ADR-070: BART-base as Hybrid MAP Stage Over LongT5-base¶
- Status: Accepted
- Date: 2026-04-04
- Authors: Podcast Scraper Team
- Related RFCs: RFC-057, RFC-042
- See Also: ADR-069, ADR-068
Context & Problem Statement¶
The hybrid ML pipeline (ADR-069) requires a MAP model to compress podcast transcript chunks into dense summaries that an Ollama LLM then synthesises. Two candidates were evaluated:
- BART-base (
facebook/bart-base): 1024-token context, pretrained on general text with BERT-style denoising. Already proven in pure-ML BART+LED pipeline. - LongT5-base (
google/long-t5-tglobal-base): 4096-token context, pretrained with span-corruption (T5-style). Designed for longer document understanding.
The intuition was that LongT5's 4x larger context window would produce richer chunk summaries → better LLM synthesis. This was tested empirically.
Decision¶
Use BART-base (bart-small in model registry) as the MAP stage in the hybrid ML pipeline.

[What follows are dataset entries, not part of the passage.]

Lemma convert_loop_ok f : forall i, Z.abs i < 10 ^ Z.of_nat f -> (0 < f)%nat ->
  convert_loop f i = Ok (Some (digits_rev f (Z.abs i))).
Proof.
  induction f as [|f IH]; intros i Hi Hf; [lia|]. cbn [convert_loop digits_rev].
  pose proof (Z.mod_pos_bound (Z.abs i) 10 ltac:(lia)) as Hm. rewrite <- rem_abs in Hm.
  rewrite zero_at_ok, rem_abs by lia. cbn [mbind outcome_bind].
  pose proof (quot_abs i) as Hq.
  destruct (Z.eqb_spec (Z.quot i 10) 0) as [E|E].
  - rewrite E in Hq. assert (Z.abs i < 10) by (pose proof (Z.div_mod (Z.abs i) 10); pose proof (Z.mod_pos_bound (Z.abs i) 10); lia).
    by destruct (Z.ltb_spec (Z.abs i) 10); [|lia].
  - assert (10 <= Z.abs i) by (destruct (Z.le_gt_cases 10 (Z.abs i)); [done|]; rewrite Z.div_small in Hq; lia).
    destruct (Z.ltb_spec (Z.abs i) 10); [lia|].
    rewrite Nat2Z.inj_succ, Z.pow_succ_r in Hi by lia.
    rewrite IH.
    + cbn. by rewrite Hq.
    + rewrite Hq. apply Z.div_lt_upper_bound; lia.
    + destruct f; [cbn in Hi; lia|lia].
Qed.

(** [convert] is [%d], for every 64-bit integer, the smallest included. *)
Lemma convert_is_fmt_d v : - 2 ^ 63 <= v < 2 ^ 64 -> convert v = Ok (Some (fmt_d v)).
Proof.
  intros Hv. unfold convert. rewrite convert_loop_ok by (unfold convert_fuel; cbn; lia).
  cbn [mbind outcome_bind option_map].
  assert (digits_rev convert_fuel (Z.abs v) = rev (fmt_u (Z.abs v))) as Hd.
  { unfold fmt_u. rewrite rev_involutive. apply digits_rev_fuel; try (unfold convert_fuel, dec_fuel; cbn; lia).
    apply log2_digits. lia. }
  rewrite Hd. unfold fmt_d. zcases.
  - rewrite Z.abs_neq, rev_app_distr, rev_involutive by lia. done.
  - rewrite Z.abs_eq, rev_involutive by lia. done.
Qed.

(** Upper-case hexadecimal, as a reference. *)
Definition hex_byte (d : Z) : byte := if d <? 10 then digit_byte d else byte_of_Z (55 + d).

Fixpoint hex_rev (fuel : nat) (n : Z) : list byte :=
  match fuel with
  | O => []
  | S f => hex_byte (n mod 16) :: (if n <? 16 then [] else hex_rev f (n / 16))
  end.

Definition fmt_X (n : Z) : list byte := rev (hex_rev 16 n).

Definition hex_value (c : byte) : Z := if byte_to_Z c <? 58 then byte_to_Z c - 48 else byte_to_Z c - 55.

Definition parse_X (s : list byte) : Z := foldl (fun acc c => 16 * acc + hex_value c) 0 s.

Lemma nibble_cases (Q : Z -> Prop) d : 0 <= d < 16 -> Forall Q (Z.of_nat <$> seq 0 16) -> Q d.
Proof.
  intros Hd. rewrite Forall_forall. intros H. apply H, list_elem_of_fmap.
  exists (Z.to_nat d). split; [lia|]. apply elem_of_seq. lia.
Qed.

Lemma hex_at_ok d : 0 <= d < 16 -> hex_at d = Ok (hex_byte d).
Proof. intros Hd. pattern d. apply nibble_cases; [done|]. repeat constructor. Qed.

Lemma hex_value_byte d : 0 <= d < 16 -> hex_value (hex_byte d) = d.
Proof. intros Hd. pattern d. apply nibble_cases; [done|]. repeat constructor. Qed.

Lemma hex_rev_parse f : forall n, 0 <= n < 16 ^ Z.of_nat f -> parse_X (rev (hex_rev f n)) = n.
Proof.
  induction f as [|f IH]; intros n Hn; [cbn in *; lia|]. cbn [hex_rev rev].
  pose proof (Z.mod_pos_bound n 16 ltac:(lia)). pose proof (Z.div_mod n 16).
  unfold parse_X. rewrite foldl_app. cbn. rewrite hex_value_byte by done. fold (parse_X (rev (if n <? 16 then [] else hex_rev f (n / 16)))).
  zcases.
  - cbn. rewrite Z.mod_small by lia. lia.
  - rewrite Nat2Z.inj_succ, Z.pow_succ_r in Hn by lia.
    rewrite IH; [lia|]. split; [apply Z.div_pos; lia|apply Z.div_lt_upper_bound; lia].
Qed.

(** The text of a pointer can be read back. *)
Lemma fmt_X_parse n : 0 <= n < 2 ^ 64 -> parse_X (fmt_X n) = n.
Proof. intros. apply hex_rev_parse. cbn. lia. Qed.

Lemma hex_rev_length f : forall n, (length (hex_rev f n) <= f)%nat.
Proof. induction f as [|f IH]; intros n; cbn; [lia|]. destruct (n <? 16); cbn; [lia|]. specialize (IH (n / 16)). lia. Qed.

Lemma convertHex_loop_ok f : forall i, 0 <= i < 16 ^ Z.of_nat f -> (0 < f)%nat ->
  convertHex_loop f i = Ok (Some (hex_rev f i)).
Proof.
  induction f as [|f IH]; intros i Hi Hf; [lia|]. cbn [convertHex_loop hex_rev].
  pose proof (Z.mod_pos_bound i 16 ltac:(lia)). pose proof (Z.div_mod i 16).
  rewrite hex_at_ok by done. cbn [mbind outcome_bind].
  destruct (Z.eqb_spec (i / 16) 0) as [E|E].
  - by destruct (Z.ltb_spec i 16); [|lia].
  - assert (0 <= i / 16) by (apply Z.div_pos; lia). destruct (Z.ltb_spec i 16); [lia|].
    rewrite Nat2Z.inj_succ, Z.pow_succ_r in Hi by lia.
    rewrite IH; [done|split; [done|apply Z.div_lt_upper_bound; lia]|]. destruct f; [cbn in Hi; lia|lia].
Qed.

Lemma convertHex_is_fmt_X v : 0 <= v < 2 ^ 64 -> convertHex v = Ok (Some (fmt_X v)).
Proof.
  intros Hv. unfold convertHex. rewrite convertHex_loop_ok by (cbn; lia).
  cbn [mbind outcome_bind option_map]. done.
Qed.

(** ** The buffer *)

Record fixed_inv (size : Z) (b : FixedBuffer) : Prop := mkFixedInv {
  fi_size : zlen (data_ b) = size;
  fi_int : size < 2 ^ 31;
  fi_cur : 0 <= cur_ b < size;
}.

Lemma avail_eq size b : fixed_inv size b -> avail b = size - cur_ b /\ fixed_length b = cur_ b.
Proof. intros [Hs Hi Hc]. unfold avail, fixed_length. rewrite !s32_small by lia. lia. Qed.

(** [t] is written at [cur_], perhaps with a terminator behind it. *)
Lemma poke_add size b t z : fixed_inv size b -> zlen t + zlen z <= size - cur_ b -> zlen t < size - cur_ b ->
  exists b', poke_cur 0 (t ++ z) b = Ok b' /\ fixed_inv size (fixed_add (zlen t) b') /\
    fixed_toString (fixed_add (zlen t) b') = fixed_toString b ++ t.
Proof.
  intros Hi Hfit Hroom. pose proof Hi as [Hs Hint Hc]. pose proof (zlen_nonneg t). pose proof (zlen_nonneg z).
  unfold poke_cur. rewrite Z.add_0_r, copy_into_ok by (rewrite ?zlen_app; lia).
  set (mem := _ ++ _ ++ _).
  assert (copy_into (data_ b) (cur_ b) (t ++ z) = Ok mem) as E by (apply copy_into_ok; rewrite ?zlen_app; lia).
  cbn [mbind outcome_bind]. eexists. split; [done|].
  assert (fixed_inv size (fixed_add (zlen t) (mkFixed mem (cur_ b)))) as Hi'.
  { split; cbn; [by rewrite (zlen_copy_into _ _ _ _ E)|done|lia]. }
  split; [done|]. unfold fixed_toString.
  rewrite (proj2 (avail_eq size _ Hi')), (proj2 (avail_eq size _ Hi)). cbn.
  rewrite (slice_split mem 0 (cur_ b)), (slice_copy_before _ _ _ _ 0 (cur_ b) E) by lia. f_equal.
  pose proof (slice_copy_into _ _ _ _ E) as Hsl. rewrite zlen_app in Hsl.
  rewrite (slice_take mem (cur_ b) (cur_ b + (zlen t + zlen z)) (zlen t)), Hsl by lia.
  apply take_app_length'. unfold zlen. lia.
Qed.

Lemma fixed_append_ok size b t : fixed_inv size b ->
  exists b', fixed_append t b = Ok b' /\ fixed_inv size b' /\
    fixed_toString b' = fixed_toString b ++ (if zlen t <? size - zlen (fixed_toString b) then t else []).
Proof.
  intros Hi. destruct (avail_eq size b Hi) as [Ha Hl]. pose proof Hi as [Hs Hint Hc].
  assert (zlen (fixed_toString b) = cur_ b) as Hlen.
  { unfold fixed_toString. rewrite Hl, zlen_slice; lia. }
  unfold fixed_append. rewrite Ha, u64_small, Hlen by lia. zcases; [|exists b; by rewrite app_nil_r].
  destruct (poke_add size b t [] Hi) as (b' & E & Hi' & Ht); [rewrite zlen_nil; lia|lia|].
  rewrite app_nil_r in E. rewrite E. cbn. eauto.
Qed.

(** ** The stream *)

Definition piece_ok (p : piece) : Prop :=
  match p with
  | PInteger v => - 2 ^ 63 <= v < 2 ^ 64
  | PPointer v => 0 <= v < 2 ^ 64
  | PDouble txt => zlen txt < kMaxNumericSize
  | _ => True
  end.

Definition piece_text (p : piece) : list byte :=
  match p with
  | PBool v => str (if v then "1" else "0")
  | PInteger v => fmt_d v
  | PPointer v => str "0x" ++ fmt_X v
  | PDouble txt => txt
  | PChar c => [c]
  | PString s => s
  | PNull => str "(null)"
  end.

(** Numbers want 32 free bytes; text has to fit with one byte to spare. *)
Definition piece_fits (room : Z) (p : piece) : bool :=
  match p with
  | PInteger _ | PPointer _ | PDouble _ => kMaxNumericSize <=? room
  | _ => zlen (piece_text p) <? room
  end.

(** The reference: each piece is added whole or left out. *)
Definition render_one (size : Z) (acc : list byte) (p : piece) : list byte :=
  if piece_fits (size - zlen acc) p then acc ++ piece_text p else acc.

Lemma fmt_d_length v : - 2 ^ 63 <= v < 2 ^ 64 -> zlen (fmt_d v) <= 20.
Proof.
  intros Hv. unfold fmt_d, zlen. zcases; cbn [length].
  - pose proof (fmt_u_length (- v) 19 ltac:(lia) ltac:(lia)). lia.
  - pose proof (fmt_u_length v 20 ltac:(lia) ltac:(lia)). lia.
Qed.

Lemma poke_cur_cur off u b b' : poke_cur off u b = Ok b' -> cur_ b' = cur_ b.
Proof. unfold poke_cur. destruct (copy_into _ _ _); cbn; [|done]. by intros [= <-]. Qed.

Lemma poke_cur_shift off u b :
  poke_cur off u b = (b' ← poke_cur 0 u (fixed_add off b); Ok (mkFixed (data_ b') (cur_ b))).
Proof. unfold poke_cur. cbn. rewrite Z.add_0_r. by destruct (copy_into _ _ _). Qed.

LongT5-base is retained as a supported MAP model but is not the default. It remains available for experimentation and may be reconsidered if the Ollama reduce model changes.
Experimental Evidence¶
Head-to-Head Comparison (identical Ollama reduce: Llama 3.2:3b, temp=0.5, top_p=0.9)¶
Evaluated on curated_5feeds_smoke_v1 vs. silver_sonnet46_smoke_v1:
| MAP Model | ROUGE-L | Embed Cosine | Avg Output Tokens | Latency |
|---|---|---|---|---|
| BART-base | 21.24% | 77.5% | 461 | 16s |
| LongT5-base | 20.82% | 76.3% | ~430 | 15s |
| Delta | +0.42pp | +1.2pp | +31 | +1s |
BART wins on both ROUGE-L and embedding cosine despite LongT5's larger context window.
After Autoresearch Sweep (BART MAP, same reduce)¶
Further sweeping ollama_reduce params on the BART-map baseline:
| Config | ROUGE-L | Embed | Latency |
|---|---|---|---|
| BART MAP + Llama 3.2:3b baseline | 21.24% | 77.5% | 16s |
| + top_p=0.95 | 22.71% | — | — |
| + top_p=1.0 | 23.12% | 77.7% | 17s |
BART MAP config reached 23.12% ROUGE-L after sweep — 0.3pp above the LongT5 MAP best (20.82%) even before any additional tuning on the LongT5 path.
LongT5+LED Pure-ML Control¶
To further understand LongT5's properties, a pure-ML LongT5+LED mode was evaluated:
| Config | ROUGE-L | Embed | Avg Tokens | Notes |
|---|---|---|---|---|
| LongT5+LED baseline | 8.4% | 46.6% | 42 | LED generates EOS at ~42 tokens |
| + map max_new_tokens=150 | 9.9% | 49.6% | 48 | Only improvement found |
| BART+LED autoresearch_v1 | 18.8% | 72.6% | ~230 | 2x ROUGE-L, 5x tokens |
LongT5 in pure-ML mode is severely constrained: its span-corruption pretraining produces
compressed, abstract chunk summaries (~15–25 tokens/chunk) that starve LED of synthesis
material. Counter-intuitively, max_new_tokens=150 (shorter) outperformed 200/250/300
because the constraint forced more selective, information-dense compression.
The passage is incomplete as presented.